Virginia Thomas

(CNN) — This week Virginia Thomas, the wife of Supreme Court Justice Clarence Thomas, called Anita Hill and left a message on her answering machine inviting her to apologize for testifying during Clarence Thomas’ confirmation hearings.

It is hard to imagine why Virginia Thomas would make such a call. Surely she could not have expected an apology. And there was a very real chance that the press would hear about it and call attention back to the issue of Clarence Thomas’ conduct. Such public attention would bring with it the possibility that someone would come out of the woodwork to support Anita Hill’s claims, which is precisely what happened. Lillian McEwen, who dated Clarence Thomas years ago, paints of picture of someone whose behavior is exactly what Anita Hill claimed during the 1991 hearings.

Could it be that a very shrewd Virginia Thomas has just made the first move in a messy divorce?

As it happens I was in the hospital during that week in 1991. With nothing else to do I watched the hearings from gavel to gavel.

In the interests of full disclosure, when he was nominated I thought both by experience and scholarship Clarence Thomas was unqualified for the Supreme Court. His nomination was a cynical way for George Bush Sr. to replace Thurgood Marshall with someone from the very far right while preempting serious opposition. It worked, the black community decided that replacing one black justice with another black justice was good enough, even though Clarence Thomas opposes everything Thurgood Marshall stood for.

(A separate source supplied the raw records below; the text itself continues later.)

(** * Token registry, balance cache and wallet controller of the web3 library

    A shallow embedding of
      - [src/types/mixed.ts]               (the data model),
      - [src/contexts/WithTokenList.tsx]   (token-list ingestion, registry),
      - [src/hooks/useBalances.monochain.ts] (balance cache and refreshes),
      - [src/contexts/useWallet.tsx]       (safe look-ups, refresh with list),
    followed by the properties of the specification that concern them.

    JavaScript objects used as dictionaries are finite maps ([gmap]), and
    lists of entries where the order of [Object.values] shows in a result;
    a statement that can raise a [TypeError] returns a [Completion]; React
    state and the [useRef] cell are threaded explicitly, and an [await]
    lets the other callbacks at them. *)

From stdpp Require Import base option list gmap strings fin_maps numbers.
From Stdlib Require Import ZArith Lia Ascii.

Local Open Scope Z_scope.
Local Open Scope string_scope.
Local Open Scope list_scope.

(* ===================================================================== *)
(** ** JavaScript values                                                  *)
(* ===================================================================== *)

(** A value of the TypeScript type [number | undefined], as the chain
    identifiers of this library are: an integer, [NaN], or [undefined]
    (a field that is absent from a JSON document reads as [undefined]).
    The same type names the property such a value selects when it indexes
    an object: [o[v]] reads the property [String(v)], and [String] is
    injective on these values. *)
Inductive JsNum : Type :=
  | JNum (z : Z)
  | JNaN
  | JUndef.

During the hearings several things were very clear.

  • Anita Hill didn’t want to be there. She was a reluctant witness. She had nothing to gain in subjecting herself to attacks from the right. I found no reason to believe she wasn’t telling the truth.
  • Clarence Thomas followed the right wing playbook to the letter. When they catch you in a lie, get very angry and very loud.

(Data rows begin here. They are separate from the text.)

(** * matrun: building and launching MATLAB command lines

    A shallow embedding of [matrun.py]: the registry of command-line flags
    ([option_defaults]), the two wrapper templates and the class
    [MatlabRunner], followed by the properties of the command line it
    composes.

    Python objects are mutated in place and methods can raise, so a
    method is a computation over a [world] (the runner object and the log
    of the calls made to the operating system) that returns either an
    exception or a value, together with the world it leaves behind. *)

From Stdlib Require Import List String Ascii ZArith Bool Arith Permutation Lia.
From Stdlib Require Import Numbers.DecimalString Floats.SpecFloat.
Import ListNotations.

Local Open Scope list_scope.
Local Open Scope string_scope.

(** ** Python values and text *)

(** The values a caller can bind to a keyword argument.  The annotation of
    [set_options] names bool, str, int and float; nothing enforces it, so
    values of other types ([None], a bytes object) are part of the model. *)
Inductive value : Type :=
| VBool (b : bool)
| VStr (s : string)
| VInt (n : Z)
| VFloat (x : spec_float)
| VNone
| VBytes (data : string).

(** The double quote and the single quote, as one-character strings. *)
Definition dquote_char : ascii := "034"%char.
Definition squote_char : ascii := "'"%char.
Definition dquote : string := String dquote_char EmptyString.

(** [str(n)] of an int, which is what an f-string field renders. *)
Definition str_of_int (n : Z) : string := NilEmpty.string_of_int (Z.to_int n).

(** [sep.join(items)]. *)
Definition join (sep : string) (items : list string) : string :=
  String.concat sep items.

(** *** [repr] of a str, of a list and of a tuple of str

    A str is modelled over the code points 0..255.  [repr] picks the
    quote, escapes the quote and the backslash, writes tab, newline and
    carriage return as two characters and every other non-printable code
    point as a two-digit hexadecimal escape. *)
Definition hex_digit (n : nat) : ascii :=
  nth n ["0"; "1"; "2"; "3"; "4"; "5"; "6"; "7";
         "8"; "9"; "a"; "b"; "c"; "d"; "e"; "f"]%char "0"%char.

Definition hex2 (c : ascii) : string :=
  let n := nat_of_ascii c in
  String (hex_digit (n / 16)) (String (hex_digit (n mod 16)) EmptyString).

Definition is_printable (c : ascii) : bool :=
  let n := nat_of_ascii c in
  (Nat.leb 32 n && Nat.ltb n 127) || (Nat.leb 161 n && negb (Nat.eqb n 173)).

Fixpoint has_char (c : ascii) (s : string) : bool :=
  match s with
  | EmptyString => false
  | String d s' => Ascii.eqb c d || has_char c s'
  end.

Definition repr_char (quote c : ascii) : string :=
  if Ascii.eqb c quote || Ascii.eqb c "\"%char then String "\"%char (String c EmptyString)
  else if Ascii.eqb c "009"%char then "\t"
  else if Ascii.eqb c "010"%char then "\n"
  else if Ascii.eqb c "013"%char then "\r"
  else if is_printable c then String c EmptyString
  else "\x" ++ hex2 c.

Fixpoint repr_body (quote : ascii) (s : string) : string :=
  match s with
  | EmptyString => EmptyString
  | String c s' => repr_char quote c ++ repr_body quote s'
  end.

Definition str_repr (s : string) : string :=
  let quote :=
    if has_char squote_char s && negb (has_char dquote_char s)
    then dquote_char else squote_char in
  String quote (repr_body quote s ++ String quote EmptyString).

Definition list_repr (items : list string) : string :=
  "[" ++ join ", " (map str_repr items) ++ "]".

Definition tuple_repr (items : list string) : string :=
  match items with
  | [x] => "(" ++ str_repr x ++ ",)"
  | _ => "(" ++ join ", " (map str_repr items) ++ ")"
  end.

(** ** Exceptions *)

(** An exception is its class and its message. *)
Record exception : Type := mkException { exc_class : string; exc_msg : string }.

Definition ValueError (msg : string) : exception := mkException "ValueError" msg.
Definition FileExistsError (msg : string) : exception := mkException "FileExistsError" msg.
Definition IndexError (msg : string) : exception := mkException "IndexError" msg.

(** Raised by [str_format] on a replacement field that the model does not
    cover (a named or numbered field, a conversion, a format spec).  The
    two templates of this module contain no such field. *)
Definition Unmodelled (what : string) : exception := mkException "<unmodelled>" what.

(** Pure code that can raise. *)
Definition result (A : Type) : Type := (exception + A)%type.

Definition rbind {A B : Type} (r : result A) (k : A -> result B) : result B :=
  match r with
  | inl e => inl e
  | inr a => k a
  end.

(** A list comprehension [[f(x) for x in items]]: the first element on
    which [f] raises ends the evaluation. *)
Fixpoint list_comprehension {A B : Type} (f : A -> result B) (items : list A)
  : result (list B) :=
  match items with
  | [] => inr []
  | x :: rest =>
      rbind (f x) (fun y =>
      rbind (list_comprehension f rest) (fun ys => inr (y :: ys)))
  end.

“This is not an opportunity to talk about difficult matters privately or in a closed environment. This is a circus. It’s a national disgrace. And from my standpoint, as a black American, it is a high-tech lynching for uppity blacks who in any way deign to think for themselves, to do for themselves, to have different ideas, and it is a message that unless you kowtow to an old order, this is what will happen to you. You will be lynched, destroyed, caricatured by a committee of the U.S. Senate rather than hung from a tree.”

  • No one in the senate was listening. After all was said and done not one vote was changed.
  • Special kudos to one member of the senate panel, Edward Kennedy. On matters of sexual misbehavior he knew that his best course of action was to remain silent. The conduct of everyone else on the panel, from both sides of the aisle, was embarrassing to watch.